Les universités craignent que la baisse des étudiants internationaux nuise à la recherche
Les quotas imposés par Ottawa et Québec causent une forte baisse des étudiants internationaux..
Le nombre d’étudiants internationaux dans les universités québécoises a fortement diminué en 2025, passant de 292 915 permis d’étude délivrés en 2024 à seulement 115 060. Cette baisse s’explique par les politiques récentes d’Ottawa et de Québec visant à réduire l’immigration. Aucun établissement n’a atteint le nombre maximal de demandes autorisées par la province. Par exemple, à l’Université Laval, entre 60 % et 80 % des étudiants aux cycles supérieurs sont internationaux selon les programmes. Polytechnique Montréal compte quant à elle 60 à 70 % d’étudiants étrangers dans ses cycles avancés.
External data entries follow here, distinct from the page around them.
(** The columns [error_message] and [session_id] are not selected. *)
Definition row_to_transition (r : TransitionsRow) : result rusqlite_Error FileTransition :=
  id ← parse_uuid_for_row (transitions_id r) "file_transitions.id";
  file_id ← parse_uuid_for_row (transitions_file_id r) "file_transitions.file_id";
  source ← match TransitionSource_parse (transitions_source r) with
           | Some s => Ok s
           | None => Err (rusqlite_FromSqlConversionFailure
               ("unknown transition source in file_transitions.source: " +:+ transitions_source r))
           end;
  plan_id ← try_opt (λ s, parse_uuid_for_row s "file_transitions.plan_id")
              (non_empty (transitions_plan_id r));
  created_at ← parse_required_datetime (transitions_created_at r) "file_transitions.created_at";
  from_size ← checked_optional_i64_to_u64 (transitions_from_size r) "file_transitions.from_size";
  to_size ← checked_i64_to_u64 (transitions_to_size r) "file_transitions.to_size";
  duration_ms ← checked_optional_i64_to_u64 (transitions_duration_ms r)
                  "file_transitions.duration_ms";
  actions_taken ← checked_optional_i64_to_u32 (transitions_actions_taken r)
                    "file_transitions.actions_taken";
  tracks_modified ← checked_optional_i64_to_u32 (transitions_tracks_modified r)
                      "file_transitions.tracks_modified";
  Ok {| FileTransition_id := id;
        FileTransition_file_id := file_id;
        FileTransition_path := transitions_path r;
        FileTransition_from_path := non_empty (transitions_from_path r);
        FileTransition_from_hash := non_empty (transitions_from_hash r);
        FileTransition_to_hash := transitions_to_hash r;
        FileTransition_from_size := from_size;
        FileTransition_to_size := to_size;
        FileTransition_source := source;
        FileTransition_source_detail := non_empty (transitions_source_detail r);
        FileTransition_plan_id := plan_id;
        FileTransition_created_at := created_at;
        FileTransition_duration_ms := duration_ms;
        FileTransition_actions_taken := actions_taken;
        FileTransition_tracks_modified := tracks_modified;
        FileTransition_outcome := transitions_outcome r ≫= ProcessingOutcome_parse;
        FileTransition_policy_name := transitions_policy_name r;
        FileTransition_phase_name := transitions_phase_name r;
        FileTransition_metadata_snapshot :=
          transitions_metadata_snapshot r ≫= λ s,
            match snapshot_from_json s with Ok m => Some m | Err _ => None end;
        FileTransition_error_message := None;
        FileTransition_session_id := None |}.

(** [SELECT .. WHERE p ORDER BY created_at]; [what] ends the messages. *)
Definition read_transitions (name what : string) (p : TransitionsRow → bool)
    : Fs (list FileTransition) :=
  db_bind db_conn (λ _,
  db_bind (db_query ("failed to prepare " +:+ name +:+ " query") (λ _, Ok tt)) (λ _,
  db_bind (db_query ("failed to query transitions " +:+ what) (λ _, Ok tt)) (λ _,
  db_query ("failed to collect transitions " +:+ what) (λ t,
    try_map row_to_transition
      (order_by (λ a b, str_leb (transitions_created_at a) (transitions_created_at b))
         (List.filter p (t_transitions t))))))).

Definition sqlite_transitions_for_file (file_id : Uuid) : Fs (list FileTransition) :=
  read_transitions "transitions_for_file" "for file"
    (λ r, bool_decide (transitions_file_id r = Uuid_to_string file_id)).

Definition sqlite_transitions_by_source (source : TransitionSource) : Fs (list FileTransition) :=
  read_transitions "transitions_by_source" "by source"
    (λ r, bool_decide (transitions_source r = TransitionSource_as_str source)).

Definition sqlite_transitions_for_path (path : PathBuf) : Fs (list FileTransition) :=
  read_transitions "transitions_for_path" "for path"
    (λ r, bool_decide (transitions_path r = to_string_lossy path)
          || bool_decide (transitions_from_path r = Some (to_string_lossy path))).

(** ** Failures *)
Definition is_failure (r : TransitionsRow) : bool :=
  bool_decide (transitions_outcome r = Some "failure") &&
  bool_decide (is_Some (transitions_session_id r)).

Definition sqlite_latest_failure_session : Fs (option Uuid) :=
  db_bind db_conn (λ _,
  db_bind (db_query "failed to query latest failure session" (λ t,
      Ok (head (order_by (λ a b, str_leb (transitions_created_at b) (transitions_created_at a))
                  (List.filter is_failure (t_transitions t)))))) (λ row,
  db_ret ((row ≫= transitions_session_id) ≫= λ s,
            match Uuid_parse_str s with Ok u => Some u | Err _ => None end))).

(** [MIN] of a column of text *)
Definition min_str (l : list string) : string :=
  match l with
  | [] => ""
  | a :: l => foldl (λ m b, if str_leb m b then m else b) a l
  end.

(** [GROUP BY session_id]: the session, its first failure and their number *)
Definition failure_groups (rows : list TransitionsRow) : list (string * string * nat) :=
  let failures := List.filter is_failure rows in
  (λ s,
     let group := List.filter (λ r, bool_decide (transitions_session_id r = Some s)) failures in
     (s, min_str (transitions_created_at <$> group), length group))
  <$> group_keys (omap transitions_session_id failures).

Definition group_to_summary (g : string * string * nat) : result rusqlite_Error SessionSummary :=
  session_id ← match Uuid_parse_str g.1.1 with
               | Ok u => Ok u
               | Err e => Err (rusqlite_FromSqlConversionFailure ("invalid UUID: " +:+ e))
               end;
  started_at ← match parse_rfc3339 g.1.2 with
               | Ok t => Ok t
               | Err e => Err (rusqlite_FromSqlConversionFailure ("corrupt datetime: " +:+ e))
               end;
  Ok {| SessionSummary_session_id := session_id;
        SessionSummary_started_at := started_at;
        SessionSummary_failure_count := N.of_nat g.2 |}.
(** The active files after the missing ones are marked. *)
Lemma final_view s roots voom now rows D A p :
  unique_rows rows → seen_inv s D rows → outside roots (λ x, is_Some (D x)) A rows → p ∉ voom →
  active_at ((λ r, if vanished s roots voom r then set_missing now r else r) <$> rows) p
  = match D p with Some v => Some v | None => if is_under_any p roots then None else A p end.
Proof.
  intros Hu Hinv Ho Hp. set (g := λ r, if vanished s roots voom r then set_missing now r else r).
  assert (Hgp : ∀ r, files_path (g r) = files_path r) by (intros r; unfold g; by destruct (vanished _ _ _ r)).
  assert (Hun : unique_rows (g <$> rows)).
  { apply unique_same_keys; [|done]. intros r _. unfold g. destruct (vanished _ _ _ r); cbn; auto. }
  destruct (D p) as [v|] eqn:HD.
  - destruct (seen_row _ _ _ Hinv p v HD) as (r & Hr & Hrp & Hrs).
    destruct (seen_view _ _ _ Hinv r Hr Hrs) as (p' & Hp' & HD' & Ha).
    assert (g r = r) as Hgr.
    { unfold g, vanished, active_unseen, unseen. rewrite (bool_decide_false (_ ≠ _)) by auto.
      by rewrite andb_false_r. }
    unfold active_at. rewrite (row_at_unique _ r); [|done| |done].
    + cbn. unfold row_view, is_active. rewrite bool_decide_true by done. congruence.
    + rewrite <-Hgr. by apply list_elem_of_fmap_2.
  - destruct (is_under_any p roots) eqn:Hroot.
    + unfold active_at. destruct (row_at (g <$> rows) p) as [r'|] eqn:Hat; [|done]. cbn.
      apply row_at_Some in Hat as [(r & -> & Hr)%list_elem_of_fmap Hrp]. rewrite Hgp in Hrp.
      unfold row_view. unfold g. destruct (vanished s roots voom r) eqn:Hv; [done|].
      enough (is_active r = false) as -> by done.
      unfold vanished, active_unseen, is_active in *. rewrite Hrp, Hroot in Hv.
      rewrite (bool_decide_false (p ∈ voom)), (bool_decide_true (is_Some (Some p))) in Hv by eauto.
      destruct (bool_decide (files_status r = "active")) eqn:Ha; [|done]. exfalso.
      unfold unseen in Hv. cbn in Hv. rewrite andb_true_r in Hv. apply bool_decide_eq_false in Hv.
      assert (seen s r) as Hs by (unfold seen; by apply dec_stable).
      destruct (seen_view _ _ _ Hinv r Hr Hs) as (p' & ? & ? & _). congruence.
    + rewrite <-(Ho p); [|rewrite HD; by intros [? ?]|done]. apply active_at_fmap. intros r Hr.
      rewrite Hgp. split; [done|]. intros Hrp. unfold g, vanished. rewrite Hrp, Hroot.
      by rewrite andb_false_r.
Qed.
Cette tendance inquiète les dirigeants universitaires, car ces étudiants jouent un rôle clé dans la recherche et l’innovation.
Les étudiants internationaux sont essentiels à la recherche universitaire, notamment dans des domaines comme le génie. Leur présence permet d’apporter des perspectives variées et d’enrichir les travaux scientifiques. Maud Cohen, directrice générale de Polytechnique Montréal, souligne que ces étudiants aident à sortir des cadres traditionnels de réflexion. Leur contribution est particulièrement importante aux cycles supérieurs, où ils représentent une part majoritaire des effectifs. Sans eux, les universités risquent de perdre en dynamisme et en compétitivité sur la scène internationale. Leur départ pourrait aussi rendre les programmes moins attractifs pour les chercheurs étrangers.
La baisse des étudiants internationaux crée un cercle vicieux pour les universités. François Gélineau, vice-recteur aux affaires internationales à l’Université Laval, explique que moins d’étudiants étrangers rendent les établissements moins attractifs pour les professeurs. En effet, ces derniers ont besoin d’équipes de recherche dynamiques pour mener leurs projets. Murielle Laberge, rectrice de l’Université du Québec en Outaouais, ajoute que les quotas imposés par les gouvernements sont perçus comme un rejet par les candidats potentiels. Les étudiants internationaux pourraient ainsi choisir d’étudier ailleurs, aggravant encore la situation.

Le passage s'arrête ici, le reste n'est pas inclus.